1 氷川神社とは
2 氷川の社名の由来
3 氷川神社の祭神 ◎須佐之男命 ◎稲田姫命 ◎大己貴命
4 氷川神社と武蔵国造
5 大宮氷川神社・氷川女体神社・中川氷川神社の三社・三神について
6 宮の氷川神社・中氷川神社・奥氷川神社の三社関係について
7 氷川三所大明神(世田谷区喜多見・大蔵・宇奈根)
8 氷川神社と江戸氏
参考文献
1 氷川神社とは ![]()
氷川神社は、東京都・埼玉県に多く、元荒川(荒川の古い河流)を東の限界とし、西は多摩川を限界とした区域にのみ多い神社です(その他の地方では、神奈川県・千葉県・北海道に1社、茨城県・栃木県に2社あります)そしてその多くは、埼玉県大宮市にある大宮の氷川神社の分霊を移し祀ったといわれております。
2 氷川の社名の由来 ![]()
島根県の簸川(ひかわ)の川上にある出雲大社の分霊を移し祀ったところから、その川の名前をとり、氷川(ひかわ)神社としたとされています。また、氷川の「川:カワ」の意味は、泉・池であり、水源を神聖視しそこに氷川神社を祀ったともいわれています。
3 氷川神社の祭神 ![]()
氷川神社の祭神は、須佐之男命(すさのおのみこと)稲田姫命(いなだひめのみこと)大己貴命(おほなむちのみこと)の三神です。
◎須佐之男命
須佐之男命は、出雲国簸の川上で八岐大蛇を退治し、稲田姫命を妻と迎えました。また、新羅に渡り日本に植林法を伝えた神さまです。暴風雨神としての神格は、水や雷の信仰に裏付けられた農耕に関連しています。雷雨は転じて、田を稔らせる神、田に必要な神として農事に祀られています。このように多面的な神格のなかに、農耕守護神としての性格もあります。その御子孫には多くの田の神・水の神がおられ、八坂神社・熊野神社・津島神社など各地で農神・疫神・英雄神として信仰があります。
◎稲田姫命 ![]()
櫛稲田姫は、出雲の簸(ひ)の川上流で、八岐大蛇のいけにえになるところを須佐之男命に助けられ、須佐之男命の妻となりました。
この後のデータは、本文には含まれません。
(* ===== verification/DpopCheck.v ===== *)
(** * DpopCheck: a DPoP proof is valid for one call

    The receiver of a proof, as [docs/specs/mgmt-dpop.md] states it (a compact JWS of at most 8 KiB; the exact
    header and claim members; the signature under the header's own key; the thumbprint, method, target, token
    and body of the call; the clock within 60 seconds), against the proofs [mgmt_dpop_proof] makes. *)

From stdpp Require Import base list numbers option strings sets.
From Stdlib Require Import SpecFloat.
From S2P Require Import Prelude Text Sha256 Base64 Keys Framing Floats Json JsonRead Dumps Jcs JcsRead RecordDigest.
From S2P Require Import Commitment Jws Dpop.

(** ** The receiver *)

(** One management call as the receiver sees it: the token's [cnf.jkt], the token, the method, the target and
    the body, at the receiver's clock. *)
Record mgmt_call := {
  mc_jkt : pystr; mc_token : pystr; mc_htm : pystr; mc_htu : pystr; mc_body : bytes; mc_clock : Z;
}.

Definition has (d : list (pyval * pyval)) (k v : pystr) : bool :=
  match dict_find k d with Some w => py_eq_str w v | None => false end.

Definition check_header `{Ed25519} (c : mgmt_call) (header : list (pyval * pyval)) (sig msg : bytes) : bool :=
  (zlen header =? 3) && has header (lit "typ") (lit "dpop+jwt") && has header (lit "alg") (lit "EdDSA") &&
  match dict_find (lit "jwk") header with
  | Some (PDict jwk) =>
    (zlen jwk =? 3) && has jwk (lit "kty") (lit "OKP") && has jwk (lit "crv") (lit "Ed25519") &&
    match dict_find (lit "x") jwk with
    | Some (PStr x) =>
      bool_decide (thumbprint x = mc_jkt c) &&
      match _b64url_decode x with Ok pk => ed_verify pk sig msg | Raise _ => false end
    | _ => false
    end
  | _ => false
  end.

Definition check_claims (c : mgmt_call) (claims : list (pyval * pyval)) : bool :=
  (zlen claims =? 6) &&
  match dict_find (lit "jti") claims with
  | Some (PStr jti) => (0 <? zlen jti) && (zlen jti <=? 256)
  | _ => false
  end &&
  has claims (lit "htm") (mc_htm c) && has claims (lit "htu") (mc_htu c) &&
  match dict_find (lit "iat") claims with
  | Some (PInt iat) => Z.abs (mc_clock c - iat) <=? 60
  | _ => false
  end &&
  has claims (lit "ath") (_sha256_b64url (mc_token c)) && has claims (lit "seam_bd") (_sha256_b64url (mc_body c)).

Definition mgmt_dpop_check `{Ed25519} (c : mgmt_call) (proof : pystr) : bool :=
  (zlen proof <=? MGMT_DPOP_MAX_PROOF_BYTES) &&
  match split_dot proof with
  | [h64; c64; s64] =>
    match _b64url_decode h64 ≫= json_loads _no_duplicate_keys, _b64url_decode c64 ≫= json_loads _no_duplicate_keys,
          _b64url_decode s64 with
    | Ok (PDict header), Ok (PDict claims), Ok sig =>
      check_header c header sig (h64 ++ lit "." ++ c64) && check_claims c claims
    | _, _, _ => false
    end
  | _ => false
  end.

(** ** Reading a proof back *)

(** A part of the proof decodes to the value it was made from. *)
Lemma proof_part_decodes o :
  (∃ k v items, o = JObj ((k, v) :: items)) → dumpable o →
  (_b64url_decode (_b64url (dumps compact 0 o)) ≫= json_loads _no_duplicate_keys) = Ok (py_of o).
Proof. apply (part_decodes _). Qed.

Lemma sha256_b64url_printable b : forallb printable (_sha256_b64url b) = true.
Proof. apply b64url_printable. auto with seam. Qed.

Lemma header_dumpable key pk : _x key = _b64url pk → Forall is_byte pk → dumpable (proof_header key).
Proof.
  intros Hx Hb. unfold proof_header, public_jwk. dumpable_members; [by apply text_dumpable..|].
  dumpable_members; [by apply text_dumpable..|]. rewrite Hx. by apply text_dumpable, b64url_printable.
Qed.

Lemma claims_dumpable jti htm htu iat token body :
  _PRINTABLE jti = true → _METHOD htm = true → _PRINTABLE htu = true → 0 ≤ iat ≤ MGMT_DPOP_MAX_IAT →
  dumpable (proof_claims jti htm htu iat token body).
Proof.
  intros Hj Hm Hu Hi. unfold proof_claims. dumpable_members.
  - by apply text_dumpable, (class_printable printable).
  - apply text_dumpable. eapply class_printable, Hm. apply tchar_printable.
  - by apply text_dumpable, (class_printable printable).
  - apply dumpable_int, str_of_int_short. unfold MGMT_DPOP_MAX_IAT in Hi. lia.
  - apply text_dumpable, sha256_b64url_printable.
  - apply text_dumpable, sha256_b64url_printable.
Qed.

Lemma sha256_b64url_inj a b : _sha256_b64url a = _sha256_b64url b ↔ sha256 a = sha256 b.
Proof.
  split; [|by intros E; unfold _sha256_b64url; rewrite E]. apply b64url_nopad_inj; auto with seam.
Qed.

(** The bytes of a request body argument. *)
Definition body_bytes (v : pyval) : option bytes :=
  match v with PBytes b | PBuf _ _ b => Some b | _ => None end.

(** Look literal keys up. *)
Ltac find_keys :=
  repeat (progress cbn [dict_find fmap list_fmap py_of fst snd andb];
  repeat match goal with
  | |- context [py_eq_str (PStr (lit ?a)) (lit ?b)] =>
    let r := eval vm_compute in (py_eq_str (PStr (lit a)) (lit b)) in
    change (py_eq_str (PStr (lit a)) (lit b)) with r
  end; cbn iota).

Lemma b64url_decode_own b : Forall is_byte b → _b64url_decode (_b64url b) = Ok b.
Proof. apply b64url_decode_nopad. Qed.

Lemma PStr_inj s t : PStr s = PStr t → s = t.
Proof. by intros [= ->]. Qed.

Section check.
Context `{Ed25519Laws}.

Lemma check_own_header c seed sig msg :
  let key := {| _sk := seed; _x := _b64url (ed_public seed); _jkt := thumbprint (_b64url (ed_public seed)) |} in
  match py_of (proof_header key) with
  | PDict d => check_header c d sig msg = bool_decide (_jkt key = mc_jkt c) && ed_verify (ed_public seed) sig msg
  | _ => False
  end.
Proof.
  unfold proof_header, public_jwk. cbn [py_of]. unfold check_header, has. find_keys. cbn [_x _jkt].
  by rewrite b64url_decode_own by apply ed_public_bytes.
Qed.

Lemma check_own_claims c jti htm htu iat token body :
  0 < zlen jti ≤ 256 →
  match py_of (proof_claims jti htm htu iat token body) with
  | PDict d =>
    check_claims c d = true ↔
    htm = mc_htm c ∧ htu = mc_htu c ∧ Z.abs (mc_clock c - iat) ≤ 60 ∧ sha256 (mc_token c) = sha256 token ∧
    sha256 (mc_body c) = sha256 body
  | _ => False
  end.
Proof.
  intros Hj. unfold proof_claims. cbn [py_of]. unfold check_claims, has. find_keys.
  change (zlen [_; _; _; _; _; _] =? 6) with true.
  rewrite (proj2 (Z.ltb_lt _ _)), (proj2 (Z.leb_le (zlen jti) _)) by lia. cbn [andb].
  rewrite !andb_true_iff, !py_eq_str_true, Z.leb_le, <-!sha256_b64url_inj. split.
  - intros ((((->%PStr_inj & ->%PStr_inj) & Hi) & Ht%PStr_inj) & Hb%PStr_inj). rewrite Ht, Hb. auto.
  - intros (-> & -> & Hi & Ht & Hb). rewrite Ht, Hb. auto.
Qed.

Lemma proof_check seed key token htm htu body iat jti now fresh p c :
  new_OperatorDpopKey seed = Ok key →
  mgmt_dpop_proof (Some key) token htm htu body iat jti now fresh = Ok p →
  mgmt_dpop_check c p = true ↔
  mc_jkt c = _jkt key ∧ htm = PStr (mc_htm c) ∧ htu = PStr (mc_htu c) ∧
  (∃ i, (if is_none iat then PInt now else iat) = PInt i ∧ Z.abs (mc_clock c - i) ≤ 60) ∧
  (∃ t, token = PStr t ∧ sha256 (mc_token c) = sha256 t) ∧
  (∃ b, body_bytes body = Some b ∧ sha256 (mc_body c) = sha256 b).
Proof.
  intros [Hl ->]%new_key_spec Hp. set (key := {| _sk := seed |}) in *.
  destruct (mgmt_dpop_proof_inv _ _ _ _ _ _ _ _ _ _ Hp)
    as (t & m & u & b & i & j & -> & Ht & -> & Hm & -> & Hu & Hb & Hbl & Hi & Hir & Hj & Hjp & Hjl & Hpl & ->).
  assert (body_bytes body = Some b) as Hbody by (by destruct Hb as [->|(? & ? & ->)]).
  assert (0 < zlen j ≤ 256) as Hjz.
  { apply all_of_forall in Hjp as [Hne _]. destruct j; [done|]. rewrite length_cons in *. unfold MGMT_DPOP_MAX_JTI_BYTES in Hjl. lia. }
  set (msg := signing_text key j m u i t b) in *.
  assert (split_dot (msg ++ lit "." ++ _b64url (ed_sign (_sk key) msg)) =
    [_b64url (dumps compact 0 (proof_header key)); _b64url (dumps compact 0 (proof_claims j m u i t b));
     _b64url (ed_sign (_sk key) msg)]) as Hsplit.
  { unfold msg at 1, signing_text. rewrite <-!(assoc_L (++)).
    rewrite !split_dot_app by apply b64url_no_dot, dumps_b64url.
    by rewrite split_dot_nodot by apply b64url_no_dot, ed_sign_bytes. }
  unfold mgmt_dpop_check. rewrite (proj2 (Z.leb_le _ _) Hpl), Hsplit. cbn [andb].
  rewrite (proof_part_decodes (proof_header key) (ex_intro _ _ (ex_intro _ _ (ex_intro _ _ eq_refl)))
             (header_dumpable key _ eq_refl (ed_public_bytes seed))).
  rewrite (proof_part_decodes (proof_claims j m u i t b) (ex_intro _ _ (ex_intro _ _ (ex_intro _ _ eq_refl)))
             (claims_dumpable j m u i t b Hjp Hm Hu Hir)).
  rewrite b64url_decode_own by apply ed_sign_bytes.
  pose proof (check_own_header c seed (ed_sign seed msg) msg) as Hh.
  pose proof (check_own_claims c j m u i t b Hjz) as Hc.
  change (_b64url (dumps compact 0 (proof_header key)) ++ lit "." ++ _b64url (dumps compact 0 (proof_claims j m u i t b)))
    with msg.
  cbv zeta in Hh. fold key in Hh. change (_sk key) with seed.
  assert (∃ d, py_of (proof_header key) = PDict d) as [header Eh] by by eexists.
  assert (∃ d, py_of (proof_claims j m u i t b) = PDict d) as [claims Ec] by by eexists.
  rewrite Eh in Hh |- *. rewrite Ec in Hc |- *.
  rewrite Hh, ed_verify_sign by done. rewrite !andb_true_iff, bool_decide_eq_true, Hc, Hbody, Hi. split.
  - intros ([<- _] & -> & -> & Hd & Hs & Hbd). split_and!; eauto.
  - intros (-> & [= ->] & [= ->] & (? & [= <-] & Hd) & (? & [= <-] & Hs) & (? & [= <-] & Hbd)).
    by split_and!.
Qed.

(** C16. A proof is valid for the call it was made for, and for no other: the receiver's check accepts a proof
    of [mgmt_dpop_proof] exactly when the token is bound to the signing key, the method and the target are the
    ones signed, the receiver's clock is within 60 seconds of the signed [iat], and the presented token and
    body have the signed digests (so they are the signed ones, SHA-256 collisions apart). *)
Theorem mgmt_dpop_proof_one_call seed key token htm htu body iat jti now fresh p c :
  new_OperatorDpopKey seed = Ok key →
  mgmt_dpop_proof (Some key) token htm htu body iat jti now fresh = Ok p →
  mgmt_dpop_check c p = true ↔
  mc_jkt c = _jkt key ∧ htm = PStr (mc_htm c) ∧ htu = PStr (mc_htu c) ∧
  (∃ i, (if is_none iat then PInt now else iat) = PInt i ∧ Z.abs (mc_clock c - i) ≤ 60) ∧
  (∃ t, token = PStr t ∧ sha256 (mc_token c) = sha256 t) ∧
  (∃ b, body_bytes body = Some b ∧ sha256 (mc_body c) = sha256 b).
Proof. apply proof_check. Qed.

(** The value of the first member of an object, when it is text. *)
Definition jti_of (v : pyval) : pystr := match v with PDict ((_, PStr s) :: _) => s | _ => [] end.

(** The id of a proof can be read off it: proofs made with fresh ids are equal only if the ids are. *)
Lemma proof_fresh_inj key pk token htm htu body iat now fresh token' htm' htu' body' iat' now' fresh' p :
  _x key = _b64url pk → Forall is_byte pk → Forall is_byte fresh → Forall is_byte fresh' →
  mgmt_dpop_proof (Some key) token htm htu body iat PNone now fresh = Ok p →
  mgmt_dpop_proof (Some key) token' htm' htu' body' iat' PNone now' fresh' = Ok p → fresh = fresh'.
Proof.
  intros Hx Hpk Hf Hf' Hp Hp'.
  destruct (mgmt_dpop_proof_inv _ _ _ _ _ _ _ _ _ _ Hp)
    as (t & m & u & b & i & j & _ & _ & _ & Hm & _ & Hu & _ & _ & _ & Hir & [= <-] & Hjp & _ & _ & E).
  destruct (mgmt_dpop_proof_inv _ _ _ _ _ _ _ _ _ _ Hp')
    as (t' & m' & u' & b' & i' & j' & _ & _ & _ & Hm' & _ & Hu' & _ & _ & _ & Hir' & [= <-] & Hjp' & _ & _ & E').
  apply (f_equal split_dot) in E, E'. unfold signing_text in E, E'. rewrite <-!(assoc_L (++)) in E, E'.
  rewrite !split_dot_app in E, E' by apply b64url_no_dot, dumps_b64url.
  rewrite E in E'. apply (f_equal (λ l, _b64url_decode (nth 1 l []) ≫= json_loads _no_duplicate_keys)) in E'.
  cbn [nth] in E'. rewrite !proof_part_decodes in E' by (by do 3 eexists || by apply claims_dumpable).
  apply Ok_inj, (f_equal jti_of) in E'. unfold proof_claims, jti_of in E'. cbn [py_of fmap list_fmap snd fst] in E'.
  by apply b64url_nopad_inj in E'.
Qed.
End check.

(** ** The theorem at a concrete call *)

Definition sample_htu : pystr := lit "grpc://seam-runtime/seam.api.v1.SeamAdmin/EnrollTenant".
Definition sample_key : OperatorDpopKey :=
  match @new_OperatorDpopKey toy_ed25519 (repeat 0x42 32) with Ok k => k | Raise _ => {| _sk := []; _x := []; _jkt := [] |} end.
Definition sample_proof : res pystr :=
  @mgmt_dpop_proof toy_ed25519 (Some sample_key) (PStr golden_token) (PStr (lit "POST")) (PStr sample_htu)
    (PBytes [1; 2]) PNone (PStr (lit "golden-1")) 1800000000 [].
Definition sample_call : mgmt_call := {|
  mc_jkt := _jkt sample_key; mc_token := golden_token; mc_htm := lit "POST"; mc_htu := sample_htu;
  mc_body := [1; 2]; mc_clock := 1800000060;
|}.

Lemma mgmt_dpop_proof_one_call_witness :
  ∃ p, sample_proof = Ok p ∧ @mgmt_dpop_check toy_ed25519 sample_call p = true.
Proof.
  destruct sample_proof as [p|e] eqn:E; [|exfalso; revert E; vm_compute; discriminate].
  exists p. split; [reflexivity|]. unfold sample_proof in E.
  assert (@new_OperatorDpopKey toy_ed25519 (repeat 0x42 32) = Ok sample_key) as Hk by (vm_compute; reflexivity).
  apply (proj2 (@mgmt_dpop_proof_one_call toy_ed25519 toy_ed25519_laws (repeat 0x42 32) sample_key (PStr golden_token)
    (PStr (lit "POST")) (PStr sample_htu) (PBytes [1; 2]) PNone (PStr (lit "golden-1")) 1800000000 [] p
    sample_call Hk E)).
  split; [reflexivity|]. split; [reflexivity|]. split; [reflexivity|]. split.
  - exists 1800000000. split; [reflexivity|vm_compute; discriminate].
  - split; [exists golden_token|exists [1; 2]]; split; reflexivity.
Defined.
クシナダヒメの語意は、『神道辞典』に「クシは霊妙、したがってクシナダは、不思議に豊かに実る田」と記されております。その名の通り農耕神と結びつくようです。
◎大己貴命 ![]()
出雲神話の主神で、大国主神です。素盞嗚尊の六世の孫・御子ともいわれて、多くの活躍をした神です。国土開発・経営・農業、畜産・医療・禁圧(まじない)、または、健康祈願の神・福徳の神など非常に多くの功績がある神です。
4 氷川神社と武蔵国造 ![]()
氷川神社は、出雲国造と同祖である武蔵国造が祀った神社です(国造(くにのみやつこ)と読み、神に仕えるとともに県知事としての役割をしていたようです)。氷川神社は、武蔵国造を賜った兄多毛比命(えたもひのみこと)が、先住者が祭祀を行っていた所に、それを尊び須佐之男命を祭神として祭り、その勢力の拡大に伴い各地に氏神として氷川神社をの分霊を移し祀ったといわれています。
5 大宮氷川神社・氷川女体神社・中川氷川神社の三社・三神について ![]()
現在の祭神は、須佐之男命・稲田姫命・大己貴命の三神ですが、維新前は、大宮氷川神社(須佐之男命:男躰社:埼玉県大宮市高鼻)・氷川女躰神社(稲田姫命:浦和市三室)・中川氷川神社(大己貴命:簸王子社:大宮市中川)とし、それぞれ見沼周辺に位置していて、別々の社殿に祀られており、もとは、氷川神社の祭神は素盞嗚命一座であり、後に、現在のように三神を祀ったようです。
6 大宮の氷川神社・中氷川神社・奥氷川神社の三社関係について ![]()
大宮の氷川神社・中氷川神社・奥氷川神社は、東西ほぼ同一線上に一定の距離を置いて鎮座しており、その三社関係については「奥・中」の称等によりいろいろな説があります。この三社の関係で、奥氷川神社が最初の氷川神社であろうとする説も述べられています。